Except as otherwise provided in Treas. Reg. § 1.1295-3(f)(3)(ii) (entry into a closing agreement to eliminate prejudice), consent for a retroactive QEF election will not be granted if it would prejudice the interests of the United States government. Under Treas. Reg. § 1.1295-3(f)(3)(i), the interests of the United States government are prejudiced if granting relief would result in the PFIC shareholder having a lower tax liability, taking into account applicable interest charges, in the aggregate for all years affected by the retroactive QEF election (other than by a de minimis amount) than the PFIC shareholder would have had if the PFIC shareholder had made a QEF election by the election due date. The time value of money is taken into account for purposes of this computation.
In determining whether a retroactive QEF election will prejudice the interests of the United States government, the IRS will generally rely on the PFIC Annual Information Statements (or Intermediary Statements or Combined Statements, as applicable) for each taxable year of the PFIC ending with or within a taxable year of the PFIC shareholder for which the retroactive QEF election is requested to be in effect that are provided by the PFIC shareholder with the submission. If PFIC Annual Information Statements (or Intermediary Statements or Combined Statements, as applicable) are not available or do not provide sufficient information for one or more taxable years of the PFIC ending with or within a taxable year of the PFIC shareholder for which the retroactive QEF election is requested to be in effect, the PFIC shareholder must provide other information (including any supporting documentation) sufficient to demonstrate that granting relief would not prejudice the interests of the United States government.
In all cases, regardless of whether PFIC Annual Information Statements (or Intermediary Statements or Combined Statements, as applicable) are available, the prejudice determination requires PFIC shareholders to provide information sufficient for the IRS to: (1) review the accuracy of the PFIC shareholder’s proposed QEF inclusion calculation under section 1293(a) for all years that would be covered by the election; and (2) accurately compute the PFIC shareholder’s tax liability for such years if a QEF election had been timely made. In order to complete its determination, the IRS generally will issue one or more prejudice determination information requests to the PFIC shareholder setting forth information to be provided by the PFIC shareholder to the IRS.
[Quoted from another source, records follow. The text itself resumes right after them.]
(* ===== verification/ShowdownProps.v ===== *)
(** * Showdown: theorems *)

From Stdlib Require Import ZArith Lia Ascii ZmodInv.
From stdpp Require Import base list gmap strings numbers sorting.
From S2P Require Import Prelude Runtime Strconv Card Eval EvalProofs EvalProps Ephemeral Deck DeckProofs DeckProps.
From S2P Require Import Net Peer PeerProofs PeerProps Showdown.

#[local] Open Scope Z_scope.
#[local] Existing Instance Key_inhabited.

(** ** Picking the winners *)

(** Hands as [Best] makes them: five tie-breakers. *)
Definition hand_wf (c : VerifiedClaim) : Prop := length (Tiebreakers (VHand c)) = 5%nat.

(** A claim that no claim of the list beats. *)
Definition unbeaten (claims : list VerifiedClaim) (c : VerifiedClaim) : Prop :=
  Forall (λ d, Compare (VHand d) (VHand c) ≤ 0) claims.

#[export] Instance unbeaten_dec claims c : Decision (unbeaten claims c).
Proof. unfold unbeaten. apply _. Defined.

Lemma Compare_cases a b : Compare a b = 1 ∨ Compare a b = 0 ∨ Compare a b = -1.
Proof.
  rewrite Compare_key. generalize (rank_key a) as x, (rank_key b) as y. induction x as [|u x IH]; intros [|v y]; cbn; auto.
  zcases; cbn [negb]; zcases; auto.
Qed.

Lemma Compare_sym a b : Compare b a = - Compare a b.
Proof. rewrite !Compare_key. apply compare_ties_antisym. Qed.

Lemma Compare_le_trans a b c :
  length (Tiebreakers a) = 5%nat → length (Tiebreakers b) = 5%nat → length (Tiebreakers c) = 5%nat →
  Compare a b ≤ 0 → Compare b c ≤ 0 → Compare a c ≤ 0.
Proof.
  intros Ha Hb Hc H1 H2.
  pose proof (Compare_sym a b). pose proof (Compare_sym b c). pose proof (Compare_sym a c).
  assert (0 ≤ Compare c a); [|lia]. rewrite !Compare_key in *.
  apply (compare_ties_trans _ (rank_key b)); cbn in *; lia.
Qed.

Lemma unbeaten_snoc seen c x :
  unbeaten (seen ++ [c]) x ↔ unbeaten seen x ∧ Compare (VHand c) (VHand x) ≤ 0.
Proof. unfold unbeaten. rewrite Forall_app, list.Forall_singleton. done. Qed.

Lemma unbeaten_elem claims c d : unbeaten claims c → d ∈ claims → Compare (VHand d) (VHand c) ≤ 0.
Proof. unfold unbeaten. rewrite list.Forall_forall. auto. Qed.

(** One iteration: the unbeaten claims when [c] joins claims whose best is
    [best]. *)
Section iteration.
Context (seen : list VerifiedClaim) (best c : VerifiedClaim).
Context (Hseen : Forall hand_wf seen) (Hwc : hand_wf c) (Hin : best ∈ seen) (Hub : unbeaten seen best).

Lemma seen_wf x : x ∈ seen → hand_wf x.
Proof. rewrite list.Forall_forall in Hseen. auto. Qed.

Lemma newcomer_unbeaten : 0 ≤ Compare (VHand c) (VHand best) → unbeaten (seen ++ [c]) c.
Proof.
  intros Hc. apply unbeaten_snoc. split; [|pose proof (Compare_sym (VHand c) (VHand c)); lia].
  apply list.Forall_forall. intros x Hx. pose proof (Compare_sym (VHand c) (VHand best)).
  apply (Compare_le_trans _ (VHand best)); [by apply seen_wf|by apply seen_wf|done|by eapply unbeaten_elem|lia].
Qed.

Lemma filter_better :
  Compare (VHand c) (VHand best) = 1 → filter (unbeaten (seen ++ [c])) (seen ++ [c]) = [c].
Proof.
  intros Hc. rewrite filter_app, (filter_singleton_True _ c []) by (apply newcomer_unbeaten; lia).
  rewrite filter_none; [done|]. intros x Hx [_ Hcx]%unbeaten_snoc.
  assert (Compare (VHand c) (VHand best) ≤ 0); [|lia].
  apply (Compare_le_trans _ (VHand x)); [done|by apply seen_wf|by apply seen_wf|done|by eapply unbeaten_elem].
Qed.

Lemma filter_old :
  Compare (VHand c) (VHand best) ≤ 0 → filter (unbeaten (seen ++ [c])) seen = filter (unbeaten seen) seen.
Proof.
  intros Hc. apply filter_ext_in. intros x Hx. rewrite unbeaten_snoc. split; [by intros [? _]|].
  intros Hx'. split; [done|].
  apply (Compare_le_trans _ (VHand best)); [done|by apply seen_wf|by apply seen_wf|done|by eapply unbeaten_elem].
Qed.

Lemma best_stays : Compare (VHand c) (VHand best) ≤ 0 → unbeaten (seen ++ [c]) best.
Proof. intros. by apply unbeaten_snoc. Qed.

Lemma filter_tied :
  Compare (VHand c) (VHand best) = 0 →
  filter (unbeaten (seen ++ [c])) (seen ++ [c]) = filter (unbeaten seen) seen ++ [c].
Proof.
  intros Hc. rewrite filter_app, (filter_singleton_True _ c []) by (apply newcomer_unbeaten; lia).
  by rewrite filter_old by lia.
Qed.

Lemma filter_worse :
  Compare (VHand c) (VHand best) = -1 →
  filter (unbeaten (seen ++ [c])) (seen ++ [c]) = filter (unbeaten seen) seen.
Proof.
  intros Hc. rewrite filter_app, filter_old by lia. rewrite (filter_singleton_False _ c []), app_nil_r; [done|].
  intros [Hx _]%unbeaten_snoc. pose proof (unbeaten_elem _ _ _ Hx Hin) as Hle.
  pose proof (Compare_sym (VHand c) (VHand best)). lia.
Qed.

End iteration.

(** The loop keeps the winners of the claims seen so far. *)
Lemma pick_winners_spec seen best claims :
  Forall hand_wf (seen ++ claims) → best ∈ seen → unbeaten seen best →
  pick_winners best (VSeat <$> filter (unbeaten seen) seen) claims
  = VSeat <$> filter (unbeaten (seen ++ claims)) (seen ++ claims).
Proof.
  revert seen best. induction claims as [|c claims IH]; intros seen best Hwf Hin Hub.
  { by rewrite app_nil_r. }
  assert (Forall hand_wf seen ∧ hand_wf c) as [Hs Hc].
  { apply Forall_app in Hwf as [? Hwf]. split; [done|]. by apply list.Forall_cons in Hwf as [? _]. }
  replace (seen ++ c :: claims) with ((seen ++ [c]) ++ claims) in * by (by rewrite <- app_assoc).
  cbn [pick_winners]. destruct (Compare_cases (VHand c) (VHand best)) as [Hcmp|[Hcmp|Hcmp]];
    rewrite Hcmp; cbn [Z.eqb Pos.eqb].
  - rewrite <- (IH (seen ++ [c]) c); [by rewrite (filter_better seen best c)|done|set_solver|].
    apply (newcomer_unbeaten seen best c); done || lia.
  - rewrite <- (IH (seen ++ [c]) best); [|done|set_solver|apply best_stays; done || lia].
    by rewrite (filter_tied seen best c), fmap_app by done.
  - rewrite <- (IH (seen ++ [c]) best); [|done|set_solver|apply best_stays; done || lia].
    by rewrite (filter_worse seen best c) by done.
Qed.

(** ** The judgement *)

#[export] Instance unbeaten_proper : Proper (Permutation ==> (=) ==> iff) unbeaten.
Proof. intros l1 l2 Hp c ? <-. unfold unbeaten. by rewrite Hp. Qed.

Lemma seat_less_weak : weak_order seat_less.
Proof. unfold seat_less. split; intros x y; intros; zcases; try done; lia. Qed.

Lemma seats_separate (claims : list VerifiedClaim) x y :
  NoDup (VSeat <$> claims) → x ∈ claims → y ∈ claims →
  seat_less x y = false → seat_less y x = false → x = y.
Proof.
  intros Hnd Hx Hy H1 H2. unfold seat_less in *. apply list_elem_of_lookup in Hx as [i Hi], Hy as [j Hj].
  assert (i = j) as ->; [|congruence].
  eapply (NoDup_lookup (VSeat <$> claims) i j (VSeat x)); [done|by rewrite list_lookup_fmap, Hi|].
  rewrite list_lookup_fmap, Hj. cbn. f_equal. zcases; done || lia.
Qed.

Lemma judge_spec (RT : GoRuntime) (L : @RuntimeLaws RT) claims :
  Forall hand_wf claims →
  judge claims = mkResult (VSeat <$> filter (unbeaten claims) (sort_slice seat_less claims))
                   (sort_slice seat_less claims).
Proof.
  intros Hwf. unfold judge. pose proof (sort_perm _ seat_less claims) as Hp.
  rewrite <- Hp in Hwf. destruct (sort_slice seat_less claims) as [|best rest] eqn:Hs; [done|].
  f_equal. assert (filter (unbeaten claims) (best :: rest) = filter (unbeaten (best :: rest)) (best :: rest)) as ->.
  { apply filter_ext_in. intros x _. by rewrite <- Hp. }
  pose proof (Compare_sym (VHand best) (VHand best)).
  assert (unbeaten [best] best) as Hb by (unfold unbeaten; apply list.Forall_singleton; lia).
  pose proof (pick_winners_spec [best] best rest Hwf ltac:(by left) Hb) as Hpw.
  by rewrite (filter_singleton_True _ best []) in Hpw.
Qed.

Lemma exists_unbeaten claims :
  Forall hand_wf claims → claims ≠ [] → ∃ c, c ∈ claims ∧ unbeaten claims c.
Proof.
  induction claims as [|c claims IH]; intros Hwf Hne; [done|]. apply list.Forall_cons in Hwf as [Hc Hwf].
  pose proof (Compare_sym (VHand c) (VHand c)) as Hcc.
  destruct claims as [|d claims]; [exists c; split; [left|]; apply list.Forall_singleton; lia|].
  destruct IH as (b & Hb & Hub); [done..|]. pose proof (Compare_sym (VHand c) (VHand b)) as Hcb.
  assert (∀ x, x ∈ d :: claims → hand_wf x) as Hw by (by apply list.Forall_forall).
  destruct (Z.le_gt_cases (Compare (VHand c) (VHand b)) 0).
  - exists b. split; [by right|]. unfold unbeaten. by apply list.Forall_cons.
  - exists c. split; [left|]. unfold unbeaten. apply list.Forall_cons. split; [lia|].
    apply list.Forall_forall. intros x Hx.
    apply (Compare_le_trans _ (VHand b)); [by apply Hw|by apply Hw|done|by eapply unbeaten_elem|lia].
Qed.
(4) Prejudice determination information requests. Section 4.02(5) of this revenue procedure provides a sample information list containing items that the IRS will typically request to establish that a retroactive QEF election would not prejudice the interests of the United States government under Treas. Reg. § 1.1295-3(f)(3). Information requests may also include any other information the IRS requests pursuant
to Treas. Reg. § 1.1295-3(f)(4)(iv).
PFIC shareholders should provide this information only upon IRS request and do not need to include such information with the submission of a retroactive QEF election ruling request because the information requested by the IRS may vary depending on the facts and circumstances of the ruling request. All information provided pursuant to such an IRS request must comply with the requirements of section 8.05 of Rev. Proc. 2026-1, including the requirement to submit such information within 21 days from the date of the request unless an extension of time is granted. Accordingly, the IRS strongly encourages PFIC shareholders to review the items in the sample information list prior to submitting a retroactive QEF election ruling request and be prepared to respond to similar requests.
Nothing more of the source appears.